* Exercise prompt *
Look through the entries below and show every line containing the word "does".
::: Supplied data :::
(** * Availability resolution and slot reservation

    A shallow embedding of the booking form ([AppointmentForm.tsx]) and of the
    service availability manager ([ServiceAvailabilityManager]), the two
    components that read and write the four tables [available_dates],
    [available_times], [service_availability] and [appointments].

    The store client is an external collaborator; every awaited call on it is
    modelled as one atomic step on an in-memory database, whose outcome (data,
    an error reported in the result object, or a rejected promise) is taken
    from a schedule carried by the world. *)

From Stdlib Require Import List String Ascii ZArith NArith Lia Bool Arith.
From Stdlib Require Import Permutation Sorted.
Import ListNotations.

Local Open Scope string_scope.
Local Open Scope list_scope.

(** ** Strings as JavaScript compares them

    [a >= b] and the default [Array.prototype.sort] order strings code unit
    by code unit; [String.compare] is that order. [localeCompare] is not that
    order: it is the collation of the browser's locale, which the handlers
    that call it take as a parameter. *)

Definition str_leb (a b : string) : bool := String.leb a b.

Definition str_geb (a b : string) : bool := String.leb b a.

(** [!s] for a string: the empty string is the only falsy one. *)
Definition falsy (s : string) : bool :=
  match s with EmptyString => true | _ => false end.

(** ** Stable sorting

    [Array.prototype.sort] and the store's [order(...)] are modelled by a
    stable insertion sort: an element is placed before the first element that
    is not smaller than it. The store orders the [date] and [time] columns;
    on their fixed-width texts ([YYYY-MM-DD], [HH:MM]) that is the order of
    the strings. *)

Section SortingDefinitions.
Context {A : Type}.
Variable le : A -> A -> bool.

Fixpoint insert_sorted (x : A) (l : list A) : list A :=
  match l with
  | [] => [x]
  | y :: l' => if le x y then x :: y :: l' else y :: insert_sorted x l'
  end.

Fixpoint sort_by (l : list A) : list A :=
  match l with
  | [] => []
  | x :: l' => insert_sorted x (sort_by l')
  end.

Definition ascending (l : list A) : Prop :=
  StronglySorted (fun a b => le a b = true) l.
End SortingDefinitions.

(** ** The clock

    [new Date().toISOString().split('T')[0]]: the calendar date, in UTC, of the
    current instant (milliseconds since the epoch), as [YYYY-MM-DD]. *)

Definition ms_per_day : Z := 86400000.

(** Days since 1970-01-01 to (year, month, day) in the proleptic Gregorian
    calendar, by 400-year eras starting on 1 March. *)
Definition civil_from_days (days : Z) : Z * Z * Z :=
  let z := (days + 719468)%Z in
  let era := (z / 146097)%Z in
  let doe := (z - era * 146097)%Z in
  let yoe := ((doe - doe / 1460 + doe / 36524 - doe / 146096) / 365)%Z in
  let doy := (doe - (365 * yoe + yoe / 4 - yoe / 100))%Z in
  let mp := ((5 * doy + 2) / 153)%Z in
  let d := (doy - (153 * mp + 2) / 5 + 1)%Z in
  let m := (if mp <? 10 then mp + 3 else mp - 9)%Z in
  let y := (yoe + era * 400 + (if m <=? 2 then 1 else 0))%Z in
  (y, m, d).

Fixpoint digits (width : nat) (n : Z) : string :=
  match width with
  | O => EmptyString
  | S w =>
      digits w (n / 10)
      ++ String (ascii_of_N (48 + Z.to_N (n mod 10))) EmptyString
  end.

Definition year_string (y : Z) : string :=
  if ((0 <=? y) && (y <=? 9999))%Z then digits 4 y
  else if (y <? 0)%Z then "-" ++ digits 6 (- y)
  else "+" ++ digits 6 y.

Definition toISODate (ms : Z) : string :=
  let '(y, m, d) := civil_from_days (ms / ms_per_day) in
  year_string y ++ "-" ++ digits 2 m ++ "-" ++ digits 2 d.

(** The calendar date the caller's wall clock shows, for a time zone
    [offset_minutes] east of UTC. The components never compute it. *)
Definition localDate (ms offset_minutes : Z) : string :=
  toISODate (ms + offset_minutes * 60000).

(** ** Data model: the rows of the four tables (and the service catalog) *)

(** Primary keys. The components only compare them; the store's identifiers
    are numbered here. *)
Definition Id := nat.

(** [available_dates]: a calendar date registered as a bookable day. *)
Record DateRecord := mkDate { ad_id : Id; ad_date : string }.

(** [available_times]: a slot of the general tier. *)
Record GeneralSlot := mkGeneral {
  at_id : Id;
  at_date_id : Id;
  at_time : string;
  at_is_available : bool
}.

(** [service_availability]: a slot of the service-specific tier. *)
Record ServiceSlot := mkServiceSlot {
  sa_id : Id;
  sa_service_id : string;
  sa_date_id : Id;
  sa_time : string;
  sa_is_available : bool
}.

(** [appointments]. *)
Record Appointment := mkAppointment {
  ap_client_name : string;
  ap_service_id : string;
  ap_date : string;
  ap_time : string;
  ap_status : string
}.

(** [Service], as far as the two components read it. *)
Record Service := mkService { sv_id : string; sv_name : string }.

Record Db := mkDb {
  available_dates : list DateRecord;
  available_times : list GeneralSlot;
  service_availability : list ServiceSlot;
  appointments : list Appointment;
  services_table : list Service
}.

Definition with_available_times (f : list GeneralSlot -> list GeneralSlot)
    (d : Db) : Db :=
  mkDb (available_dates d) (f (available_times d)) (service_availability d)
       (appointments d) (services_table d).

Definition with_service_availability (f : list ServiceSlot -> list ServiceSlot)
    (d : Db) : Db :=
  mkDb (available_dates d) (available_times d) (f (service_availability d))
       (appointments d) (services_table d).

Definition with_available_dates (f : list DateRecord -> list DateRecord)
    (d : Db) : Db :=
  mkDb (f (available_dates d)) (available_times d) (service_availability d)
       (appointments d) (services_table d).

Definition with_appointments (f : list Appointment -> list Appointment)
    (d : Db) : Db :=
  mkDb (available_dates d) (available_times d) (service_availability d)
       (f (appointments d)) (services_table d).

(** The store allocates the primary key of an inserted row. *)
Definition fresh_id (ids : list Id) : Id := S (list_max ids).

(** [.maybeSingle()]: the row when exactly one row matches; [null] when none
    does, and also when several do (the error is in a field the callers do not
    read). *)
Definition maybeSingle {A : Type} (rows : list A) : option A :=
  match rows with
  | [r] => Some r
  | _ => None
  end.

(** ** Component state *)

(** [formData]. *)
Record FormData := mkFormData {
  fd_name : string;
  fd_service : string;
  fd_date : string;
  fd_time : string
}.

(** A row as [TimeSelector] receives it: [{ time, is_available }]. *)
Definition TimeRow : Type := string * bool.

(** The text of [serviceSuggestion], before it is rendered in Portuguese:
    [''], "<service> disponivel no dia <date> as <time>", or
    "<service> selecionado. Escolha uma data ...". *)
Inductive Suggestion :=
| NoSuggestion
| EarliestSlot (serviceName date time : string)
| PickADate (serviceName : string).

Record FormState := mkForm {
  availableTimes : list TimeRow;
  loadingTimes : bool;
  selectedTime : string;
  serviceSuggestion : Suggestion;
  availableDates : list string;
  hasServiceConfigurationState : bool;
  submitting : bool
}.

(** A row of the manager's [serviceAvailability] list. *)
Record ManagedTime := mkManaged {
  mt_id : Id;
  mt_time : string;
  mt_is_available : bool;
  mt_service_name : string
}.

Record ManagerState := mkManager {
  timeInput : string;
  loading : bool;
  errorMessage : string;
  successMessage : string;
  serviceAvailabilityList : list ManagedTime
}.

(** What a handler does besides writing state and the store. *)
Inductive Effect :=
| consoleLog (label : string)
| consoleError (label : string)
| alert (message : string)
| onSubmit (data : FormData).

(** ** The world and the handler monad *)

(** How one awaited store call ends: with data, with [{ data: null, error }],
    or with a rejected promise. *)
Inductive Outcome := Fulfilled | ErrorResult | Rejected.

Record World := mkWorld {
  db : Db;
  now : Z;
  schedule : list Outcome;
  journal : list Outcome;
  effects : list Effect;
  form : FormState;
  manager : ManagerState
}.

Inductive Res (A : Type) :=
| Val (a : A)
| Thrown (message : string).
Arguments Val {A} a.
Arguments Thrown {A} message.

Definition M (A : Type) : Type := World -> Res A * World.

Definition ret {A : Type} (a : A) : M A := fun w => (Val a, w).

Definition bind {A B : Type} (c : M A) (k : A -> M B) : M B :=
  fun w =>
    match c w with
    | (Val a, w') => k a w'
    | (Thrown e, w') => (Thrown e, w')
    end.

Definition throw {A : Type} (message : string) : M A :=
  fun w => (Thrown message, w).

(** [try { body } catch (error) { handler }]. *)
Definition try_catch {A : Type} (body : M A) (handler : string -> M A) : M A :=
  fun w =>
    match body w with
    | (Val a, w') => (Val a, w')
    | (Thrown e, w') => handler e w'
    end.

(** [... finally { cleanup }]. *)
Definition finally {A : Type} (body : M A) (cleanup : M unit) : M A :=
  fun w =>
    let '(r, w') := body w in
    let '(_, w'') := cleanup w' in
    (r, w'').

Declare Scope handler_scope.
Delimit Scope handler_scope with handler.
Notation "x <- c ;; k" := (bind c (fun x => k))
  (at level 61, c at next level, right associativity) : handler_scope.
Notation "c ;; k" := (bind c (fun _ => k))
  (at level 61, right associativity) : handler_scope.
Local Open Scope handler_scope.

Definition modify (f : World -> World) : M unit := fun w => (Val tt, f w).

Definition with_db (f : Db -> Db) (w : World) : World :=
  mkWorld (f (db w)) (now w) (schedule w) (journal w) (effects w)
          (form w) (manager w).

Definition with_form (f : FormState -> FormState) (w : World) : World :=
  mkWorld (db w) (now w) (schedule w) (journal w) (effects w)
          (f (form w)) (manager w).

Definition with_manager (f : ManagerState -> ManagerState) (w : World) : World :=
  mkWorld (db w) (now w) (schedule w) (journal w) (effects w)
          (form w) (f (manager w)).

Definition emit (e : Effect) : M unit :=
  modify (fun w =>
    mkWorld (db w) (now w) (schedule w) (journal w) (effects w ++ [e])
            (form w) (manager w)).

(** [new Date().toISOString().split('T')[0]]. *)
Definition today : M string := fun w => (Val (toISODate (now w)), w).

(** The outcome of the next store call: the head of the schedule, [Fulfilled]
    once the schedule is used up. Every call is entered in the journal. *)
Definition next_outcome (w : World) : Outcome * World :=
  let o := match schedule w with [] => Fulfilled | o :: _ => o end in
  (o, mkWorld (db w) (now w) (tl (schedule w)) (journal w ++ [o]) (effects w)
              (form w) (manager w)).

Definition fetch_error : string := "Failed to fetch".

(** A read: [const { data } = await supabase.from(...).select(...)...]. *)
Definition select {A : Type} (query : Db -> A) : M (option A) :=
  fun w =>
    let '(o, w') := next_outcome w in
    match o with
    | Fulfilled => (Val (Some (query (db w'))), w')
    | ErrorResult => (Val None, w')
    | Rejected => (Thrown fetch_error, w')
    end.

(** A read ended by [.maybeSingle()]. *)
Definition selectMaybeSingle {A : Type} (query : Db -> list A) : M (option A) :=
  fun w =>
    let '(o, w') := next_outcome w in
    match o with
    | Fulfilled => (Val (maybeSingle (query (db w'))), w')
    | ErrorResult => (Val None, w')
    | Rejected => (Thrown fetch_error, w')
    end.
:::
* Answer section *
    does, and also when several do (the error is in a field the callers do not
(** What a handler does besides writing state and the store. *)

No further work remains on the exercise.